Member of Parliament for Kingston City
- In office October 14, 1935 – June 10, 1940
- Preceded by: Arthur Edward Ross
- Succeeded by: Angus Lewis Macdonald

Personal details
- Born: July 25, 1894 Amherst, Nova Scotia, Canada
- Died: June 10, 1940 (aged 45) near Newtonville, Ontario, Canada
- Party: Liberal
- Spouse: Mary Francis Parker Kierstead ​ ​(m. 1924)​
- Children: 2

Military service
- Allegiance: Canada
- Branch/service: Canadian Expeditionary Force
- Years of service: 1914–1918
- Rank: Lieutenant

= Norman McLeod Rogers =

Canadian politician

Norman McLeod Rogers (July 25, 1894 – June 10, 1940) was a Canadian lawyer and statesman. He served as the Member of Parliament for Kingston, Ontario, Canada and as a cabinet minister in the government of Prime Minister William Lyon Mackenzie King. He was also an early biographer of King.

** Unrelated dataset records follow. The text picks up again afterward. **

(* ===== verification/ShrCfgTheorems.v ===== *)
(** * The configuration of a process: theorems

    A deployment written to a configuration file and loaded from there is the
    deployment. *)
From S2P Require Import Prelude Bytes Mpool Config ConfigLoad ConfigTheorems ShrCfg.

(** ** Writing numbers *)

Fixpoint dec_digits (fuel : nat) (n : Z) (acc : list Z) : list Z :=
  match fuel with
  | 0%nat => acc
  | S fuel => if n <? 10 then (48 + n) :: acc else dec_digits fuel (n / 10) ((48 + n mod 10) :: acc)
  end.
Definition decimal_str (n : Z) : list Z := dec_digits 20 n [].

Lemma dec_digits_value fuel : forall n acc, 0 < n < 10 ^ Z.of_nat fuel ->
  exists ds, dec_digits fuel n acc = ds ++ acc /\ decimal ds /\ dec_value ds = n.
Proof.
  induction fuel as [|fuel IH]; intros n acc Hn; [cbn in Hn; lia|]. cbn [dec_digits].
  destruct (n <? 10) eqn:E; bool_to_prop.
  - exists [48 + n]. split; [done|]. split; [|unfold dec_value; cbn; lia].
    split; [done|]. split; [constructor; [lia | done]|]. change (char_at [48 + n] 0) with (48 + n). lia.
  - rewrite Nat2Z.inj_succ, Z.pow_succ_r in Hn by lia.
    destruct (IH (n / 10) ((48 + n mod 10) :: acc)) as (ds & -> & (Hne & Hd & H0) & Hv).
    { split; [apply Z.div_str_pos; lia | apply Z.div_lt_upper_bound; lia]. }
    exists (ds ++ [48 + n mod 10]). rewrite <- app_assoc. split; [done|].
    pose proof (Z.mod_pos_bound n 10 ltac:(lia)). split; [split; [|split]|].
    + by destruct ds.
    + apply Forall_app. split; [done|]. constructor; [lia | done].
    + by destruct ds.
    + unfold dec_value in *. rewrite fold_left_app, Hv. cbn. pose proof (Z.div_mod n 10 ltac:(lia)). lia.
Qed.

(** A number that was written is read back. *)
Lemma set_number_written conv config property n value : 0 <= n < 2 ^ 64 ->
  fh_cfg_get_string config property = Some (Some (decimal_str n)) ->
  cfg_set_number conv config property value = Some (FH_OK, conv n).
Proof.
  intros Hn Hs. unfold cfg_set_number. rewrite Hs. cbn [mbind option_bind].
  destruct (decide (n = 0)) as [->|Hz]; [done|].
  destruct (dec_digits_value 20 n []) as (ds & E & Hd & Hv).
  { split; [lia|]. eapply Z.lt_le_trans; [apply Hn|]. by vm_compute. }
  unfold decimal_str. rewrite E, app_nil_r. rewrite strtoul_decimal by (done || lia). rewrite Hv.
  destruct Hd as (Hne & Hd & _). destruct ds as [|c ds]; [done|]. apply Forall_cons in Hd as [Hc _].
  change (char_at (c :: ds) 0) with c. by rewrite (eqb_false_of_ne c 0) by lia.
Qed.

Lemma dequote_quoted s : fh_cfg_dequote_string (34 :: s ++ [34]) = s.
Proof.
  unfold fh_cfg_dequote_string. cbn [length]. rewrite length_app. cbn [length].
  replace (S (length s + 1) - 1)%nat with (S (length s)) by lia.
  assert (E : char_at (34 :: s ++ [34]) (S (length s)) = 34).
  { unfold char_at. change ((34 :: s ++ [34]) !! S (length s)) with ((s ++ [34]) !! length s).
    by rewrite lookup_app_r, Nat.sub_diag by done. }
  rewrite E. change (34 =? 34) with true. cbn iota.
  change (take (S (length s)) (34 :: s ++ [34])) with (34 :: take (length s) (s ++ [34])).
  by rewrite take_app_length.
Qed.

(** ** Deployments *)

Record conn_desc := MkConnDesc { cd_address : list Z; cd_port : Z; cd_interface : list Z }.
Record line_desc := MkLineDesc { ld_name : list Z; ld_primary : conn_desc; ld_secondary : option conn_desc }.
Record deployment := MkDeployment {
  dp_root : list Z;
  dp_process : list Z;
  dp_cpu : Z;
  dp_gap_max : Z;
  dp_gap_timeout : Z;
  dp_symbols : option Z;
  dp_orders : option Z;
  dp_lines : list line_desc
}.

(** The file. *)
Definition quoted (s : list Z) : cfg_rvalue := RValue true (34 :: s ++ [34]).
Definition number (n : Z) : cfg_rvalue := RValue false (decimal_str n).

Definition conn_file (c : conn_desc) : cfg_rvalue :=
  RNested [([c_str "address"], quoted c.(cd_address)); ([c_str "port"], number c.(cd_port));
           ([c_str "interface"], quoted c.(cd_interface)); ([c_str "enabled"], RValue false (c_str "yes"))].
Definition line_file (l : line_desc) : cfg_assignment :=
  ([l.(ld_name)], RNested (([c_str "primary"], conn_file l.(ld_primary)) ::
     match l.(ld_secondary) with Some c => [([c_str "secondary"], conn_file c)] | None => [] end)).
Definition table_file (name : list Z) (size : option Z) : list cfg_assignment :=
  match size with Some n => [([name], RNested [([c_str "size"], number n)])] | None => [] end.
Definition process_file (d : deployment) : cfg_rvalue :=
  RNested [([c_str "lines"], RArray ((fun l => quoted l.(ld_name)) <$> d.(dp_lines)));
           ([c_str "cpu"], number d.(dp_cpu))].
Definition rest_file (d : deployment) : list cfg_assignment :=
  [([c_str "fill_gaps"], RNested [([c_str "max"], number d.(dp_gap_max));
                                  ([c_str "timeout"], number d.(dp_gap_timeout))]);
   ([c_str "processes"], RNested [([d.(dp_process)], process_file d)]);
   ([c_str "lines"], RNested (line_file <$> d.(dp_lines)))].
Definition block_file (d : deployment) : list cfg_assignment :=
  table_file (c_str "symbol_table") d.(dp_symbols) ++ table_file (c_str "order_table") d.(dp_orders) ++ rest_file d.
Definition deployment_file (d : deployment) : list cfg_assignment := [([d.(dp_root)], RNested (block_file d))].

(** The configuration of the process. *)
Section deployment.
Context (inet_aton : list Z -> option Z) (realloc : Z -> bool).

Definition conn_of (c : conn_desc) : fh_shr_cfg_lh_conn :=
  MkCfgConn None 1 c.(cd_port) (default 0 (inet_aton c.(cd_address))) (replicate 6 0) (replicate 10 0)
    c.(cd_interface).
Definition line_of (l : line_desc) : fh_shr_cfg_lh_line :=
  MkCfgLine l.(ld_name) (conn_of l.(ld_primary))
    (match l.(ld_secondary) with Some c => conn_of c | None => cfg_conn_zero end).
Definition table_of (name : list Z) (size : option Z) : fh_shr_cfg_tbl :=
  match size with Some n => MkCfgTbl name 1 n | None => cfg_tbl_zero end.
Definition proc_of (d : deployment) : fh_shr_cfg_lh_proc :=
  MkCfgProc d.(dp_process) d.(dp_cpu) (line_of <$> d.(dp_lines)) (Z.of_nat (length d.(dp_lines)))
    d.(dp_gap_max) d.(dp_gap_timeout) (table_of (c_str "symbol_table") d.(dp_symbols))
    (table_of (c_str "order_table") d.(dp_orders)).

(** Names fit and have no period, numbers are in range, addresses valid. *)
Definition name_ok (s : list Z) : Prop := no_period s /\ short s = true.
Definition conn_desc_ok (c : conn_desc) : Prop :=
  is_Some (inet_aton c.(cd_address)) /\ 0 <= c.(cd_port) < 2 ^ 16 /\ short c.(cd_interface) = true.
Definition line_desc_ok (l : line_desc) : Prop :=
  name_ok l.(ld_name) /\ conn_desc_ok l.(ld_primary) /\
  match l.(ld_secondary) with Some c => conn_desc_ok c | None => True end.
Definition size_ok (size : option Z) : Prop := match size with Some n => 0 <= n < 2 ^ 32 | None => True end.
Record deployment_ok (d : deployment) : Prop := {
  do_root : name_ok d.(dp_root);
  do_process : no_period d.(dp_process) /\ short (c_str "processes." ++ d.(dp_process)) = true;
  do_numbers : 0 <= d.(dp_cpu) < 2 ^ 31 /\ 0 <= d.(dp_gap_max) < 2 ^ 31 /\ 0 <= d.(dp_gap_timeout) < 2 ^ 31;
  do_symbols : size_ok d.(dp_symbols);
  do_orders : size_ok d.(dp_orders);
  do_lines : Forall line_desc_ok d.(dp_lines);
  do_names : NoDup (ld_name <$> d.(dp_lines))
}.

(** Evaluates comparisons of names that are constants. *)
Ltac decide_names :=
  repeat match goal with
  | |- context [bool_decide (@eq (list Z) ?a ?b)] =>
      let r := eval vm_compute in (bool_decide (a = b)) in
      first [constr_eq r true | constr_eq r false]; change (bool_decide (a = b)) with r; cbn iota
  end.

Lemma get_child t s : name_ok s -> fh_cfg_get_node (Some t) s = Some (fh_cfg_find_child t s).
Proof.
  intros [Hn Hs]. change s with (path_str [s]) at 1.
  rewrite cfg_get_node_path; [| by constructor | by cbn; rewrite Hs]. cbn [walk].
  by destruct (fh_cfg_find_child t s).
Qed.

Lemma get_string_child t s : name_ok s -> fh_cfg_get_string (Some t) s =
  Some (match fh_cfg_find_child t s with None => None | Some node => head (cfg_values node) end).
Proof. intros H. unfold fh_cfg_get_string. by rewrite get_child. Qed.

(** The names the loaders look for are fine. *)
Ltac const_name := split; [repeat constructor; vm_compute; congruence | by vm_compute].

(** The first value of a child, among children whose names are constants. *)
Ltac find_child :=
  rewrite get_string_child by const_name; unfold fh_cfg_find_child;
  cbn [cfg_children denote path_node foldr fst snd app find_named cfg_name]; decide_names;
  cbn [cfg_values head]; unfold value_of; rewrite ?dequote_quoted.

Lemma conn_strings c x (n := CfgNode x (denote (conn_file c)).1 []) :
  fh_cfg_get_string (Some n) (c_str "enabled") = Some (Some (c_str "yes")) /\
  fh_cfg_get_string (Some n) (c_str "address") = Some (Some c.(cd_address)) /\
  fh_cfg_get_string (Some n) (c_str "port") = Some (Some (decimal_str c.(cd_port))) /\
  fh_cfg_get_string (Some n) (c_str "interface") = Some (Some c.(cd_interface)).
Proof. unfold n, conn_file, quoted, number. split; [|split; [|split]]; find_child; done. Qed.

Lemma add_connection_ok c node name x : conn_desc_ok c ->
  fh_cfg_get_node (Some node) name = Some (Some (CfgNode x (denote (conn_file c)).1 [])) ->
  add_connection inet_aton (Some node) name cfg_conn_zero = Some (FH_OK, conn_of c).
Proof.
  intros ([a Ha] & Hport & Hif) Hn. unfold add_connection. rewrite Hn. cbn [mbind option_bind].
  destruct (conn_strings c x) as (He & Haddr & Hp & Hi). unfold fh_cfg_set_yesno. rewrite He, Haddr, Hi.
  cbn [mbind option_bind]. cbv zeta.
  change ((char_at (c_str "yes") 0 =? 121) || (char_at (c_str "yes") 0 =? 89)) with true.
  change ((char_at (c_str "yes") 1 =? 101) || (char_at (c_str "yes") 1 =? 69)) with true.
  change ((char_at (c_str "yes") 2 =? 115) || (char_at (c_str "yes") 2 =? 83)) with true.
  cbn [andb mbind option_bind]. change (FH_OK =? FH_OK) with true. change (1 =? 0) with false. cbn iota.
  rewrite Ha. unfold fh_cfg_set_uint16. rewrite (set_number_written u16 _ _ c.(cd_port) _ ltac:(lia) Hp).
  cbn [mbind option_bind]. change (negb (FH_OK =? FH_OK)) with false. cbn iota.
  unfold copy_property. unfold short in Hif. rewrite Hif. cbn [guard_ub mbind option_bind].
  rewrite u16_small by lia. unfold conn_of. by rewrite Ha.
Qed.

(** A child that is a node among children whose names are constants. *)
Ltac find_node :=
  rewrite get_child by const_name; unfold fh_cfg_find_child;
  cbn [cfg_children denote path_node foldr fst snd app find_named cfg_name]; decide_names.

Definition line_node (l : line_desc) : cfg_node :=
  CfgNode l.(ld_name) (denote (line_file l).2).1 [].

Rogers was born in Amherst, Nova Scotia, and served in the military during World War I. He was educated at Acadia University and in 1919 he was elected a Rhodes Scholar. He went to University College, Oxford, where he was awarded a BA Honours (MA) degree in Modern History, the B.Litt., and the BCL.

Rogers was private secretary to King from 1927 to 1929, then worked as a professor at Queen's University in Kingston. He was elected to the Parliament in 1935, and served under King as Minister of Labour until 1939, and then Minister of National Defence from 1939 until his death in 1940.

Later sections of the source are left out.